• About this exercise
Up to and including the final line, please copy every line exactly, starting from the one that contains "info ← load_bytes (iram s) id_info 512;" in the material below.

• Recorded data

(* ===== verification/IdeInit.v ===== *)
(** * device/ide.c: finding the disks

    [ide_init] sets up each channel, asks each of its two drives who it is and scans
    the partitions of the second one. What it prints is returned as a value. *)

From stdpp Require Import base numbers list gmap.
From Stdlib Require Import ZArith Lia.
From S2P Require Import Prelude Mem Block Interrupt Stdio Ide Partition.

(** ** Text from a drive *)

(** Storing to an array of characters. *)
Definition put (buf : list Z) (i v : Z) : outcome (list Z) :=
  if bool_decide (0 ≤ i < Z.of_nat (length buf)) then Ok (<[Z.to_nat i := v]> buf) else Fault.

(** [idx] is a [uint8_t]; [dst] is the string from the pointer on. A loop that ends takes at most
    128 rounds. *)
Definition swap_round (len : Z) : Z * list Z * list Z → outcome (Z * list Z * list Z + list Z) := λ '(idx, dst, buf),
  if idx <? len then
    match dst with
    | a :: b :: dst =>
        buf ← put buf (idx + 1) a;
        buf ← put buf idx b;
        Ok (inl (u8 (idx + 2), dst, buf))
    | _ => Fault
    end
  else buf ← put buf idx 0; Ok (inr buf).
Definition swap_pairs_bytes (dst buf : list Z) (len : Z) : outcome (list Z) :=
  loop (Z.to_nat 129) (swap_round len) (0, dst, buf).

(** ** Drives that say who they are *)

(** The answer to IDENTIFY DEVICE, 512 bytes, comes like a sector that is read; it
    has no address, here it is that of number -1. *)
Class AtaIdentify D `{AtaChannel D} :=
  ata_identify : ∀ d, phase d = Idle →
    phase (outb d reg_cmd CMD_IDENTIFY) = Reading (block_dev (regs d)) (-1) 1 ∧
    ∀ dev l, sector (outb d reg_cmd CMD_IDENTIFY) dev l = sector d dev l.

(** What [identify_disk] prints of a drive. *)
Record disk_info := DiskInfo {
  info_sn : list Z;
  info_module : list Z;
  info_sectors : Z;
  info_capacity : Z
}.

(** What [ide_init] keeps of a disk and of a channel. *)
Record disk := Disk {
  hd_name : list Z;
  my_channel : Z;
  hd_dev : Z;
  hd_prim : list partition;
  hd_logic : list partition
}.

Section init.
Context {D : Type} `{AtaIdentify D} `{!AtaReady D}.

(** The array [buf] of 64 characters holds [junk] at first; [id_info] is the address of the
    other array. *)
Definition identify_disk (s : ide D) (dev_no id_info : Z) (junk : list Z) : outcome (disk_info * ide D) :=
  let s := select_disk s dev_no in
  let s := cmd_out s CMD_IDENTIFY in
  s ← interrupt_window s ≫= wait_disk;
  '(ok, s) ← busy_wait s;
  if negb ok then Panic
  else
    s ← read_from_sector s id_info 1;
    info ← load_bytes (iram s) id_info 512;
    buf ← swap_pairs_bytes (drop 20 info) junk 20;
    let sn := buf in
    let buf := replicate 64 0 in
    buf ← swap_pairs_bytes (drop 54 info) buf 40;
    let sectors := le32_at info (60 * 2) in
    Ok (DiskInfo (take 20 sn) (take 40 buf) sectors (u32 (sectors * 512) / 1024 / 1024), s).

• Your solution
    info ← load_bytes (iram s) id_info 512;
    buf ← swap_pairs_bytes (drop 20 info) junk 20;
    let sn := buf in
    let buf := replicate 64 0 in
    buf ← swap_pairs_bytes (drop 54 info) buf 40;
    let sectors := le32_at info (60 * 2) in
    Ok (DiskInfo (take 20 sn) (take 40 buf) sectors (u32 (sectors * 512) / 1024 / 1024), s).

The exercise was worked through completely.